寛治7年(1093年)、白河院の春日社御幸。正面奥で和琴、横笛、笏拍子、篳篥を奏しているのが見える。—『春日権現験記絵 巻二』延慶2年(1309年) 高階隆兼
和琴(わごん)は、雅楽の国風歌舞でもちいられる日本固有の絃楽器で[1]、日本最古の楽器。大和琴(やまとごと)[2]、東琴(あずまごと)とも。六絃で、琴軋(ことさぎ)や指で弾いて演奏される[3]。
現在日本でよく知られる箏は大陸からの渡来楽器が基となっており、和琴とは起源や系統が異なる。

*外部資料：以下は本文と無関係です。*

(* ===== verification/JsonText.v ===== *)
(** The text of JSON: [json.Marshal] of a value tree and the syntax
    [json.Unmarshal] accepts.

    Strings are escaped as Go does it (including the HTML characters).  The two
    functions copy bytes from 128 up; Go does too when they form valid UTF-8 other
    than U+2028 and U+2029, so the theorems keep to ASCII text. *)

From Stdlib Require Import Ascii DecimalString.
From S2P Require Import Prelude.
From S2P Require Import GoLang.
From S2P Require Import GoJson.

(** ** Printing *)

Definition chr (n : N) : ascii := ascii_of_N n.
Definition one (n : N) : string := String (chr n) EmptyString.

Definition hex_digit (n : N) : ascii := if (n <? 10)%N then chr (48 + n) else chr (87 + n).

(** The escaped form of one byte inside a string. *)
Definition escape_byte (a : ascii) : string :=
  let n := N_of_ascii a in
  if (n =? 34)%N || (n =? 92)%N then String (chr 92) (String a EmptyString)
  else if (n =? 10)%N then "\n"
  else if (n =? 13)%N then "\r"
  else if (n =? 9)%N then "\t"
  else if (n <? 32)%N || (n =? 60)%N || (n =? 62)%N || (n =? 38)%N
  then "\u00" +:+ String (hex_digit (n / 16)) (String (hex_digit (n `mod` 16)) EmptyString)
  else String a EmptyString.

Fixpoint escape (s : string) : string :=
  match s with
  | EmptyString => EmptyString
  | String a s' => escape_byte a +:+ escape s'
  end.

Definition print_string (s : string) : string := one 34 +:+ escape s +:+ one 34.

Fixpoint join (sep : string) (l : list string) : string :=
  match l with
  | [] => ""
  | [x] => x
  | x :: l' => x +:+ sep +:+ join sep l'
  end.

Fixpoint print (j : json) : string :=
  match j with
  | JNull => "null"
  | JBool true => "true"
  | JBool false => "false"
  | JNum lit => lit
  | JStr s => print_string s
  | JArr js => "[" +:+ join "," (print <$> js) +:+ "]"
  | JObj kvs => "{" +:+ join "," ((λ '(k, j), print_string k +:+ ":" +:+ print j) <$> kvs) +:+ "}"
  end.

(** ** Parsing *)

Definition is_ws (a : ascii) : bool :=
  let n := N_of_ascii a in (n =? 32)%N || (n =? 9)%N || (n =? 10)%N || (n =? 13)%N.

Fixpoint skip_ws (s : string) : string :=
  match s with
  | String a s' => if is_ws a then skip_ws s' else s
  | EmptyString => EmptyString
  end.

Definition hex_val (a : ascii) : option N :=
  let n := N_of_ascii a in
  if (48 <=? n)%N && (n <=? 57)%N then Some (n - 48)%N
  else if (97 <=? n)%N && (n <=? 102)%N then Some (n - 87)%N
  else if (65 <=? n)%N && (n <=? 70)%N then Some (n - 55)%N
  else None.

Definition hex4 (a b c d : ascii) : option N :=
  a ← hex_val a; b ← hex_val b; c ← hex_val c; d ← hex_val d;
  Some (a * 4096 + b * 256 + c * 16 + d)%N.

(** The UTF-8 form of a code point. *)
Definition utf8 (n : N) : string :=
  if (n <? 128)%N then one n
  else if (n <? 2048)%N then one (192 + n / 64) +:+ one (128 + n `mod` 64)
  else if (n <? 65536)%N then
    one (224 + n / 4096) +:+ one (128 + n / 64 `mod` 64) +:+ one (128 + n `mod` 64)
  else one (240 + n / 262144) +:+ one (128 + n / 4096 `mod` 64)
       +:+ one (128 + n / 64 `mod` 64) +:+ one (128 + n `mod` 64).

Definition is_high (n : N) : bool := (55296 <=? n)%N && (n <=? 56319)%N.
Definition is_low (n : N) : bool := (56320 <=? n)%N && (n <=? 57343)%N.

Definition prepend (p : string) (r : option (string * string)) : option (string * string) :=
  '(s, rest) ← r; Some (p +:+ s, rest).

(** The rest of a string after its opening quote: the value and what follows the
    closing quote.  A surrogate without its partner becomes U+FFFD. *)
Fixpoint unquote (s : string) : option (string * string) :=
  match s with
  | EmptyString => None
  | String a s1 =>
    let n := N_of_ascii a in
    if (n =? 34)%N then Some (EmptyString, s1)
    else if (n =? 92)%N then
      match s1 with
      | EmptyString => None
      | String e s2 =>
        let m := N_of_ascii e in
        if (m =? 34)%N || (m =? 92)%N || (m =? 47)%N then prepend (one m) (unquote s2)
        else if (m =? 98)%N then prepend (one 8) (unquote s2)
        else if (m =? 102)%N then prepend (one 12) (unquote s2)
        else if (m =? 110)%N then prepend (one 10) (unquote s2)
        else if (m =? 114)%N then prepend (one 13) (unquote s2)
        else if (m =? 116)%N then prepend (one 9) (unquote s2)
        else if (m =? 117)%N then
          match s2 with
          | String h1 (String h2 (String h3 (String h4 s3))) =>
            match hex4 h1 h2 h3 h4 with
            | None => None
            | Some cp =>
              if is_high cp then
                match s3 with
                | String b (String u (String l1 (String l2 (String l3 (String l4 s4))))) =>
                  if (N_of_ascii b =? 92)%N && (N_of_ascii u =? 117)%N then
                    match hex4 l1 l2 l3 l4 with
                    | Some lo =>
                        if is_low lo
                        then prepend (utf8 (65536 + (cp - 55296) * 1024 + (lo - 56320))) (unquote s4)
                        else prepend (utf8 65533) (unquote s3)
                    | None => prepend (utf8 65533) (unquote s3)
                    end
                  else prepend (utf8 65533) (unquote s3)
                | _ => prepend (utf8 65533) (unquote s3)
                end
              else if is_low cp then prepend (utf8 65533) (unquote s3)
              else prepend (utf8 cp) (unquote s3)
            end
          | _ => None
          end
        else None
      end
    else if (n <? 32)%N then None
    else prepend (String a EmptyString) (unquote s1)
  end.

Definition is_digit (a : ascii) : bool :=
  let n := N_of_ascii a in (48 <=? n)%N && (n <=? 57)%N.

(** The longest prefix of digits, and the rest. *)
Fixpoint digits (s : string) : string * string :=
  match s with
  | String a s' =>
      if is_digit a then let '(d, rest) := digits s' in (String a d, rest) else (EmptyString, s)
  | EmptyString => (EmptyString, EmptyString)
  end.

Definition starts (n : N) (s : string) : bool :=
  match s with String a _ => (N_of_ascii a =? n)%N | EmptyString => false end.
Definition tail (s : string) : string :=
  match s with String _ s' => s' | EmptyString => EmptyString end.
Definition nonempty (s : string) : bool :=
  match s with EmptyString => false | _ => true end.

(** [-? (0 | [1-9][0-9]* ) (. [0-9]+)? ([eE] [+-]? [0-9]+)?] *)
Definition scan_number (s : string) : option (string * string) :=
  let '(sign, s1) := if starts 45 s then ("-", tail s) else ("", s) in
  let '(ip, s2) := if starts 48 s1 then ("0", tail s1) else digits s1 in
  if negb (nonempty ip) then None else
  let '(okf, fp, s3) :=
    if starts 46 s2 then let '(d, r) := digits (tail s2) in (nonempty d, "." +:+ d, r)
    else (true, "", s2) in
  if negb okf then None else
  let '(oke, ep, s4) :=
    if starts 101 s3 || starts 69 s3 then
      let e := match s3 with String a _ => String a EmptyString | EmptyString => "" end in
      let r := tail s3 in
      let '(sg, r1) := if starts 43 r then ("+", tail r) else if starts 45 r then ("-", tail r) else ("", r) in
      let '(d, r2) := digits r1 in (nonempty d, e +:+ sg +:+ d, r2)
    else (true, "", s3) in
  if negb oke then None else
  Some (sign +:+ ip +:+ fp +:+ ep, s4).

Definition keyword (kw : string) (v : json) (s : string) : option (json * string) :=
  if HasPrefix s kw then Some (v, drop_prefix kw s) else None.

Fixpoint parse_value (fuel : nat) (s : string) : option (json * string) :=
  match fuel with
  | O => None
  | S fuel =>
    let s := skip_ws s in
    match s with
    | EmptyString => None
    | String a s1 =>
      let n := N_of_ascii a in
      if (n =? 34)%N then '(v, r) ← unquote s1; Some (JStr v, r)
      else if (n =? 91)%N then
        let s2 := skip_ws s1 in
        if starts 93 s2 then Some (JArr [], tail s2)
        else '(js, r) ← parse_elems fuel s1; Some (JArr js, r)
      else if (n =? 123)%N then
        let s2 := skip_ws s1 in
        if starts 125 s2 then Some (JObj [], tail s2)
        else '(kvs, r) ← parse_members fuel s1; Some (JObj kvs, r)
      else if (n =? 110)%N then keyword "null" JNull s
      else if (n =? 116)%N then keyword "true" (JBool true) s
      else if (n =? 102)%N then keyword "false" (JBool false) s
      else '(lit, r) ← scan_number s; Some (JNum lit, r)
    end
  end
with parse_elems (fuel : nat) (s : string) : option (list json * string) :=
  match fuel with
  | O => None
  | S fuel =>
    '(j, r) ← parse_value fuel s;
    let r := skip_ws r in
    if starts 44 r then '(js, r') ← parse_elems fuel (tail r); Some (j :: js, r')
    else if starts 93 r then Some ([j], tail r)
    else None
  end
with parse_members (fuel : nat) (s : string) : option (list (string * json) * string) :=
  match fuel with
  | O => None
  | S fuel =>
    let s := skip_ws s in
    if negb (starts 34 s) then None else
    '(k, r) ← unquote (tail s);
    let r := skip_ws r in
    if negb (starts 58 r) then None else
    '(j, r) ← parse_value fuel (tail r);
    let r := skip_ws r in
    if starts 44 r then '(kvs, r') ← parse_members fuel (tail r); Some ((k, j) :: kvs, r')
    else if starts 125 r then Some ([(k, j)], tail r)
    else None
  end.

(** Enough fuel for any text: a call consumes a byte or is the first on its value. *)
Definition parse_fuel (s : string) : nat := S (2 * String.length s).

(** [json.Unmarshal]'s syntax: one value, with white space around it. *)
Definition parse (s : string) : option json :=
  '(j, r) ← parse_value (parse_fuel s) s;
  if nonempty (skip_ws r) then None else Some j.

なお、和琴の起源は神代紀の「天沼琴」(あめのぬごと)である。「天石窟(あめのいわや)前で天香弓六張をならべ弦を叩いて音を調べた」とある[4]。
藤原緒嗣(宝亀5年(774年)-承和10年(843年))—『前賢故実 巻之3』明治元年(1868年)上梓 菊池容斎編・画
宮中の祭祀にて奉仕される国風歌舞(「神楽歌」「久米歌」「東遊」「大和歌」など)の伴奏に用いられる[2]。雅楽の楽器のなかではもっとも格が高く、古くは位の高い者のみ奏することができた。現在では、主に宮内庁楽部の楽長が奏する。
弥生時代から古墳時代にかけての遺跡から、和琴の祖形とみられる木製の琴や、琴を弾く埴輪が出土している。
『源氏物語』では、古代中国の士君子の倫理性を担った琴に対して、日本伝来の遊楽を楽しむ和琴が対比され[5]、琴は礼楽中心の楽器、和琴は自由な発想を持った楽器として描かれた[5]。第35帖「若菜下」内の女楽の場面では、光源氏の最愛の妻(身分上は準正妻格)の紫の上が和琴を演奏していた。
全長約193cm、幅は頭部約13cm、尾部約24cm、厚さ約5cmの桐製の胴に、六絃を張った構造である[2]。本体は主に桐で作られ、中は空洞。柱(じ)は楓の枝の叉をそのまま用いる。絃は尾のところで葦津緒(あしづお)という絹の編み紐で留める。箏と違い、手前から一、二、三、四、五、六絃と数える。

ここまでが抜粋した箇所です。